» PROVIDED DATA:
(** * Vivliostyle core: incremental styler, slip map and break resolution

    A shallow embedding of [src/vivliostyle/break.ts] and of the [SlipMap],
    [Box], [BoxStack] and [Styler.registerForcedBreakOffset] parts of
    [src/vivliostyle/css-styler.ts], with [Display.isBlock] from
    [src/vivliostyle/display.ts].

    Conventions.  A JavaScript [string | null] is an [option string]; a
    JavaScript number holding a document offset is a [Z]; an object used as a
    dictionary is a [gmap] of its own properties ([JsObject] lists the names
    such an object inherits, for the dictionaries the code reads under
    strings that come from the document); an array is a [list] in source
    order (index 0 first, [push] appends at the end).  A method that can
    throw returns an [option], [None] standing for the exception. *)

From Stdlib Require Import ZArith Lia Bool Ascii.
From stdpp Require Import base option list gmap strings fin_maps.

Set Warnings "-register-all".

Local Open Scope Z_scope.

(** ** Plain objects used as dictionaries *)

Module JsObject.

Local Open Scope string_scope.

(** The names every object written [{}] or [{ key: value, ... }] inherits
    from [Object.prototype] (ECMAScript, with the additions of its Annex B).
    Each of them holds a function, and [__proto__] the prototype object:
    reading one of them from a dictionary that has no own property of that
    name gives a truthy value that is not an entry of the dictionary. *)
Definition prototypeNames : list string :=
  ["constructor"; "hasOwnProperty"; "isPrototypeOf"; "propertyIsEnumerable";
   "toLocaleString"; "toString"; "valueOf"; "__proto__";
   "__defineGetter__"; "__defineSetter__"; "__lookupGetter__";
   "__lookupSetter__"].

Definition inherited (key : string) : bool :=
  bool_decide (key ∈ prototypeNames).

End JsObject.

(** ** break.ts *)

Module Break.

Local Open Scope string_scope.

(** JavaScript turns the value used in [table[value]] into a property key;
    [null] becomes the key [null]. *)
Definition propertyKey (value : option string) : string :=
  match value with
  | Some s => s
  | None => "null"
  end.

(** [!value] on a [string | null]: [null] and the empty string are falsy. *)
Definition falsy (value : option string) : bool :=
  match value with
  | None => true
  | Some s => bool_decide (s = EmptyString)
  end.

(** [!!table[value]] for a table of type [{[key: string]: boolean | null}]
    written as an object literal: the entry of the table under that key,
    and, when the table has none, the truthy value the key names on
    [Object.prototype], if any. *)
Definition truthyEntry (table : gmap string bool) (value : option string) : bool :=
  match table !! propertyKey value with
  | Some entry => entry
  | None => JsObject.inherited (propertyKey value)
  end.

Definition forcedBreakValues : gmap string bool :=
  list_to_map
    [("page", true); ("left", true); ("right", true); ("recto", true);
     ("verso", true); ("column", true); ("region", true)].

Definition isForcedBreakValue (value : option string) : bool :=
  truthyEntry forcedBreakValues value.

Definition spreadBreakValues : gmap string bool :=
  list_to_map
    [("left", true); ("right", true); ("recto", true); ("verso", true)].

Definition isSpreadBreakValue (value : option string) : bool :=
  truthyEntry spreadBreakValues value.

Definition avoidBreakValues : gmap string bool :=
  list_to_map
    [("avoid", true); ("avoid-page", true); ("avoid-column", true);
     ("avoid-region", true)].

Definition isAvoidBreakValue (value : option string) : bool :=
  truthyEntry avoidBreakValues value.

Definition resolveEffectiveBreakValue (first second : option string)
  : option string :=
  if falsy first then second
  else if falsy second then first
  else if isSpreadBreakValue second then second
  else if isSpreadBreakValue first then first
  else
    let firstIsForcedBreakValue := isForcedBreakValue first in
    let secondIsForcedBreakValue := isForcedBreakValue second in
    if firstIsForcedBreakValue && secondIsForcedBreakValue then
      if bool_decide (second = Some "column") then
        (* "column" is the weakest value *)
        first
      else if bool_decide (second = Some "region") then
        (* "region" is stronger than "column" but weaker than page values *)
        if bool_decide (first = Some "column") then second else first
      else
        (* page values are strongest *)
        second
    else if secondIsForcedBreakValue then second
    else if firstIsForcedBreakValue then first
    else if isAvoidBreakValue second then second
    else if isAvoidBreakValue first then first
    else second.

(** The twelve directive values of the break domain; [none] is the absent
    value. *)
Inductive BreakIdent :=
| avoid | avoid_page | avoid_column | avoid_region
| page | left | right | recto | verso | column | region.

Definition cssText (b : BreakIdent) : string :=
  match b with
  | avoid => "avoid"
  | avoid_page => "avoid-page"
  | avoid_column => "avoid-column"
  | avoid_region => "avoid-region"
  | page => "page"
  | left => "left"
  | right => "right"
  | recto => "recto"
  | verso => "verso"
  | column => "column"
  | region => "region"
  end.

Definition directive (d : option BreakIdent) : option string := cssText <$> d.

(** The combination rule in the words of the specification (rules 1 to 5 in
    priority order), parameterised by what rule 2 answers when [second] is
    [region]. *)
Definition rulesInPriorityOrder
    (regionCase : option string -> option string -> option string)
    (first second : option string) : option string :=
  if isSpreadBreakValue first || isSpreadBreakValue second then
    if isSpreadBreakValue second then second else first
  else if isForcedBreakValue first && isForcedBreakValue second then
    if bool_decide (second = Some "column") then first
    else if bool_decide (second = Some "region") then regionCase first second
    else second
  else if isForcedBreakValue first || isForcedBreakValue second then
    if isForcedBreakValue second then second else first
  else if isAvoidBreakValue first || isAvoidBreakValue second then
    if isAvoidBreakValue second then second else first
  else
    match second with
    | Some _ => second
    | None => first
    end.

(** Rule 2 as the specification words it: return [second] unless
    [first == column], in which case return [first]. *)
Definition regionCaseAsSpecified (first second : option string) : option string :=
  if bool_decide (first = Some "column") then first else second.

(** Rule 2 as the source has it: [region] wins over [column] only. *)
Definition regionCaseOfSource (first second : option string) : option string :=
  if bool_decide (first = Some "column") then second else first.

End Break.

(** ** base.ts *)

Module Base.

(** Modelled from the spec: [Base.binarySearch] ([base.ts] is not among the
    sources).  The specification describes its two uses as a binary search
    for the first index whose range satisfies the predicate; the loop keeps
    a window [l, h], probes the midpoint, and moves [h] down to a good
    midpoint or [l] past a bad one, until the window is a single index.
    With no good index the result is [high].  The window shrinks at every
    turn, so [S high] turns always suffice. *)
Fixpoint binarySearchLoop (turns l h : nat) (good : nat -> bool) : nat :=
  match turns with
  | O => l
  | S turns' =>
      if (l =? h)%nat then l
      else
        let m := ((l + h) / 2)%nat in
        if good m then binarySearchLoop turns' l m good
        else binarySearchLoop turns' (m + 1)%nat h good
  end.

Definition binarySearch (high : nat) (good : nat -> bool) : nat :=
  binarySearchLoop (S high) 0%nat high good.

End Base.

(** ** css-styler.ts: SlipRange and SlipMap *)

Module Slip.

Record SlipRange := mkSlipRange {
  endStuckFixed : Z;
  endFixed : Z;
  endSlipped : Z
}.

(** The [map] field of a [SlipMap]: the ranges in array order. *)
Abbreviation SlipMap := (list SlipRange).
(** [const updates = state.wallets.map(...)]: the pro-rata accrual. *)
Definition distribute (total revenue : num) (ws : list Wallet) : list Wallet :=
  map (fun w =>
         if mst w <=? lit 0 then w
         else
           let share := mst w / total in
           let added := revenue * share in
           {| address := address w; mst := mst w; gov := gov w; usdc := usdc w;
              claimableUSDC := claimableUSDC w + added;
              votingPower := votingPower w; stakedGov := stakedGov w |})
      ws.

Record Buyback : Type := {
  newCirculatingMST : num;
  poolAfter : num;
  burnMST : num
}.

(** The buyback and burn step on the pool after accumulation. *)
Definition buyback (s : AppState) (accumulated : num) : Buyback :=
  let pool := buybackPoolUSDC s + accumulated in
  if buybackActive (params s) && (totalMSTHeld s >? lit 0) && (pool >? lit 0)
  then
    let price := half in
    let burn := floor (pool / price) in
    {| newCirculatingMST := max (lit 0) (circulatingMST s - burn);
       poolAfter := pool - burn * price;
       burnMST := burn |}
  else
    {| newCirculatingMST := circulatingMST s; poolAfter := pool;
       burnMST := lit 0 |}.

(** [calls] is the number of turns the loop makes: [UsageSimulator] passes
    [Math.max(1, calls)] of a [parseInt] result. *)
Definition simulateUsage (calls : nat) (fresh : nat -> string * string)
    (s : AppState) : Outcome :=
  match me s with
  | None => (s, Some "Connect a wallet to simulate")
  | Some m =>
      let t := usageTotals s m fresh calls in
      let updates := distribute (totalMSTHeld s) (revenueToHolders t) (wallets s) in
      let b := buyback s (toBuyback t) in
      ({| wallets := updates;
          connected := connected s;
          totalSupplyMST := totalSupplyMST s;
          totalSupplyGOV := totalSupplyGOV s;
          circulatingMST := newCirculatingMST b;
          circulatingGOV := circulatingGOV s;
          treasuryUSDC := treasuryUSDC s + toTreasury t;
          buybackPoolUSDC := poolAfter b;
          usage := (usage s ++ events t)%list;
          proposals := proposals s;
          modelVersion := modelVersion s;
          params := params s |},
       Some "Simulated API calls")
  end.

(** ** Governance: propose, vote, execute *)

Inductive Choice : Type := For | Against | Abstain.

(** [newId] and [now] are what [crypto.randomUUID()] and [nowISO()] return. *)
Definition createProposal (newId now : string) (ttl desc : string) (ends : Z)
    (changes : ParamChanges) (s : AppState) : Outcome :=
  let newP :=
    {| pid := newId; title := ttl; description := desc; createdAt := now;
       endsAt := ends; paramChanges := changes;
       forVotes := lit 0; againstVotes := lit 0; abstainVotes := lit 0;
       executed := false |} in
  (withProposals s (newP :: proposals s), Some "Proposal created").

Definition addVote (p : Proposal) (choice : Choice) (power : num) : Proposal :=
  {| pid := pid p; title := title p; description := description p;
     createdAt := createdAt p; endsAt := endsAt p;
     paramChanges := paramChanges p;
     forVotes := match choice with For => forVotes p + power | _ => forVotes p end;
     againstVotes :=
       match choice with Against => againstVotes p + power | _ => againstVotes p end;
     abstainVotes :=
       match choice with Abstain => abstainVotes p + power | _ => abstainVotes p end;
     executed := executed p |}.

(** [me.votingPower || me.gov] *)
Definition votePower (m : Wallet) : num :=
  if truthy (votingPower m) then votingPower m else gov m.

(** [now] is [Date.now()]. *)
Definition vote (id : string) (choice : Choice) (now : Z) (s : AppState) : Outcome :=
  match me s with
  | None => (s, None)
  | Some m =>
      let power := votePower m in
      if power <=? lit 0 then (s, Some "No voting power")
      else
        (withProposals s
           (map (fun p =>
                   if negb (String.eqb (pid p) id) then p
                   else if (endsAt p <? now)%Z then p
                   else addVote p choice power)
                (proposals s)),
         Some "Vote cast")
  end.

(** [{ ...s.params, ...p.paramChanges }] *)
Definition mergeParams (p : Params) (c : ParamChanges) : Params :=
  {| apiFeeUSDC := match chApiFeeUSDC c with Some v => v | None => apiFeeUSDC p end;
     revenueSharePct :=
       match chRevenueSharePct c with Some v => v | None => revenueSharePct p end;
     daoTreasuryPct :=
       match chDaoTreasuryPct c with Some v => v | None => daoTreasuryPct p end;
     buybackPct := match chBuybackPct c with Some v => v | None => buybackPct p end;
     buybackActive :=
       match chBuybackActive c with Some v => v | None => buybackActive p end;
     govStakeBoost :=
       match chGovStakeBoost c with Some v => v | None => govStakeBoost p end |}.

(** The text [execute] appends to a passed proposal: two line feeds, the
    check-mark emoji U+2705 in UTF-8, and [ Executed]. *)
Definition executedSuffix : string :=
  String (ascii_of_nat 10) (String (ascii_of_nat 10)
    (String (ascii_of_nat 226) (String (ascii_of_nat 156)
      (String (ascii_of_nat 133) " Executed")))).

Definition markExecuted (p : Proposal) (desc : string) : Proposal :=
  {| pid := pid p; title := title p; description := desc;
     createdAt := createdAt p; endsAt := endsAt p;
     paramChanges := paramChanges p;
     forVotes := forVotes p; againstVotes := againstVotes p;
     abstainVotes := abstainVotes p; executed := true |}.

(** The [proposals.map] callback of [execute]. *)
Definition executeProposal (id : string) (now : Z) (p : Proposal) : Proposal :=
  if negb (String.eqb (pid p) id) || executed p || (endsAt p >? now)%Z then p
  else
    let passed := forVotes p >? againstVotes p in
    if negb passed then markExecuted p (description p)
    else markExecuted p (description p ++ executedSuffix).

(** The [params] thunk of [execute]. *)
Definition executeParams (id : string) (now : Z) (s : AppState) : Params :=
  match find (fun pp => String.eqb (pid pp) id) (proposals s) with
  | None => params s
  | Some prop =>
      if (endsAt prop >? now)%Z || Bool.eqb (executed prop) true then params s
      else if forVotes prop <=? againstVotes prop then params s
      else mergeParams (params s) (paramChanges prop)
  end.

Definition execute (id : string) (now : Z) (s : AppState) : Outcome :=
  (withParams
     (withProposals s (map (executeProposal id now) (proposals s)))
     (executeParams id now s),
   Some "Proposal executed").

(** ** Settings panel *)

Definition setApiFeeUSDC (v : num) (s : AppState) : AppState :=
  withParams s
    {| apiFeeUSDC := v;
       revenueSharePct := revenueSharePct (params s);
       daoTreasuryPct := daoTreasuryPct (params s);
       buybackPct := buybackPct (params s);
       buybackActive := buybackActive (params s);
       govStakeBoost := govStakeBoost (params s) |}.

Definition setRevenueSharePct (v : num) (s : AppState) : AppState :=
  withParams s
    {| apiFeeUSDC := apiFeeUSDC (params s);
       revenueSharePct := v;
       daoTreasuryPct := max (lit 0) (lit 100 - v - buybackPct (params s));
       buybackPct := buybackPct (params s);
       buybackActive := buybackActive (params s);
       govStakeBoost := govStakeBoost (params s) |}.

Definition setBuybackPct (v : num) (s : AppState) : AppState :=
  withParams s
    {| apiFeeUSDC := apiFeeUSDC (params s);
       revenueSharePct := revenueSharePct (params s);
       daoTreasuryPct := max (lit 0) (lit 100 - v - revenueSharePct (params s));
       buybackPct := v;
       buybackActive := buybackActive (params s);
       govStakeBoost := govStakeBoost (params s) |}.

Definition setGovStakeBoost (v : num) (s : AppState) : AppState :=
  withParams s
    {| apiFeeUSDC := apiFeeUSDC (params s);
       revenueSharePct := revenueSharePct (params s);
       daoTreasuryPct := daoTreasuryPct (params s);
       buybackPct := buybackPct (params s);
       buybackActive := buybackActive (params s);
       govStakeBoost := v |}.

Definition setBuybackActive (v : bool) (s : AppState) : AppState :=
  withParams s
    {| apiFeeUSDC := apiFeeUSDC (params s);
       revenueSharePct := revenueSharePct (params s);
       daoTreasuryPct := daoTreasuryPct (params s);
       buybackPct := buybackPct (params s);
       buybackActive := v;
       govStakeBoost := govStakeBoost (params s) |}.

(** ** Self-tests *)

Definition splitSum (p : Params) : num :=
  revenueSharePct p + daoTreasuryPct p + buybackPct p.

(** The first entry of [selfTests], "Revenue split sums to 100%". *)
Definition selfTestSplit (s : AppState) : bool :=
  splitSum (params s) === lit 100.

(** ** The handlers as one transition function

    One constructor per handler and per settings control. The "Reset Demo"
    button, which replaces the whole state by [seed], is not among them. *)

Inductive Action : Type :=
| Connect
| Disconnect
| BuyMST (usdcAmount : num)
| AirdropGOV (amount : num)
| StakeGov (amount : num)
| UnstakeGov (amount : num)
| SimulateUsage (calls : nat) (fresh : nat -> string * string)
| ClaimRevenue
| CreateProposal (newId now ttl desc : string) (ends : Z) (changes : ParamChanges)
| Vote (id : string) (choice : Choice) (now : Z)
| Execute (id : string) (now : Z)
| SetApiFeeUSDC (v : num)
| SetRevenueSharePct (v : num)
| SetBuybackPct (v : num)
| SetGovStakeBoost (v : num)
| SetBuybackActive (v : bool).

Definition step (a : Action) (s : AppState) : AppState :=
  match a with
  | Connect => fst (connect s)
  | Disconnect => fst (disconnect s)
  | BuyMST v => fst (buyMST v s)
  | AirdropGOV v => fst (airdropGOV v s)
  | StakeGov v => fst (stakeGov v s)
  | UnstakeGov v => fst (unstakeGov v s)
  | SimulateUsage n fresh => fst (simulateUsage n fresh s)
  | ClaimRevenue => fst (claimRevenue s)
  | CreateProposal i n t d e c => fst (createProposal i n t d e c s)
  | Vote i c n => fst (vote i c n s)
  | Execute i n => fst (execute i n s)
  | SetApiFeeUSDC v => setApiFeeUSDC v s
  | SetRevenueSharePct v => setRevenueSharePct v s
  | SetBuybackPct v => setBuybackPct v s
  | SetGovStakeBoost v => setGovStakeBoost v s
  | SetBuybackActive v => setBuybackActive v s
  end.

Definition run (acts : list Action) (s : AppState) : AppState :=
  fold_left (fun st a => step a st) acts s.

End Model.

Arguments Wallet num : clear implicits.
Arguments UsageEvent num : clear implicits.
Arguments Params num : clear implicits.
Arguments ParamChanges num : clear implicits.
Arguments Proposal num : clear implicits.
Arguments AppState num : clear implicits.
Arguments Outcome num : clear implicits.
Arguments UsageTotals num : clear implicits.
Arguments Buyback num : clear implicits.
Arguments Action num : clear implicits.

(** ** Measures and scenario states *)

Section Scenarios.

Context {num : Type} `{JsArith num}.
Local Open Scope js_scope.

(** [sumOf l] adds the entries of [l] from the left, as [reduce] does. *)
Definition sumOf (l : list num) : num := fold_left add l (lit 0).


Definition W1 : string := "0xDeF1A1C0FFEE000000000000000000000000beef".
Definition W2 : string := "0xA11CE000000000000000000000000000000c0de".
Definition W3 : string := "0xB0B0000000000000000000000000000000b0b01".



(** The seed document with [W1] connected. *)
Definition seedConnected : AppState num := withConnected seed (Some W1).

(** The override [{ buybackPct: 7 }]. *)
Definition buybackTo7 : ParamChanges num :=
  {| chApiFeeUSDC := None; chRevenueSharePct := None; chDaoTreasuryPct := None;
     chBuybackPct := Some (lit 7); chBuybackActive := None;
     chGovStakeBoost := None |}.

(** Scenario C: one proposal with deadline 1000, [f] votes for and [a]
    against, that would set the buyback share to 7. *)
Definition scenarioCProposal (f a : Z) : Proposal num :=
  {| pid := "p1"; title := "Raise buyback"; description := "More burn";
     createdAt := "2024-01-01T00:00:00.000Z"; endsAt := 1000;
     paramChanges := buybackTo7;
     forVotes := lit f; againstVotes := lit a; abstainVotes := lit 0;
     executed := false |}.

Definition scenarioC (f a : Z) : AppState num :=
  withProposals seedConnected [scenarioCProposal f a].

(** An open proposal (deadline 1000) without votes, [W1] connected. *)
Definition openProposal : AppState num :=
  withProposals seedConnected [scenarioCProposal 0 0].


(** [W1] stakes 100 at boost 2, then the boost slider is moved to 5. *)
Definition stakedThenReboosted : AppState num :=
  run [StakeGov (lit 100); SetGovStakeBoost (lit 5)] openProposal.



Definition myStakedGov (s : AppState num) : num :=
  match me s with Some m => stakedGov m | None => lit 0 end.


(** Identifiers and timestamps for the usage log of the scenarios. *)
Definition noFresh : nat -> string * string := fun _ => (EmptyString, EmptyString).


End Scenarios.

(** ** The widgets that call the handlers *)

Section Widgets.

Context {num : Type} `{JsArith num}.
Local Open Scope string_scope.
Local Open Scope js_scope.

(** [BuyBox]: the button is disabled while [!connected || amt <= 0]. *)
Definition buyBoxClick (amt : num) (s : AppState num) : Outcome num :=
  match me s with
  | None => (s, None)
  | Some _ => if amt <=? lit 0 then (s, None) else buyMST amt s
  end.












End Widgets.

(** ** The two other self-tests *)

(** [Math.abs] and the literal [1e-6]. *)
Class JsMath (num : Type) : Type := {
  jsAbs : num -> num;
  micro : num
}.



#[export] Instance binary64Math : JsMath float := {|
  jsAbs := PrimFloat.abs;
  micro := 1e-6%float
|}.

Section SelfTests.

» WHAT NEEDS TO BE DONE: Collect, from the material above, every line containing the word "totalMSTHeld".

» EXPECTED ANSWER:
  if buybackActive (params s) && (totalMSTHeld s >? lit 0) && (pool >? lit 0)
      let updates := distribute (totalMSTHeld s) (revenueToHolders t) (wallets s) in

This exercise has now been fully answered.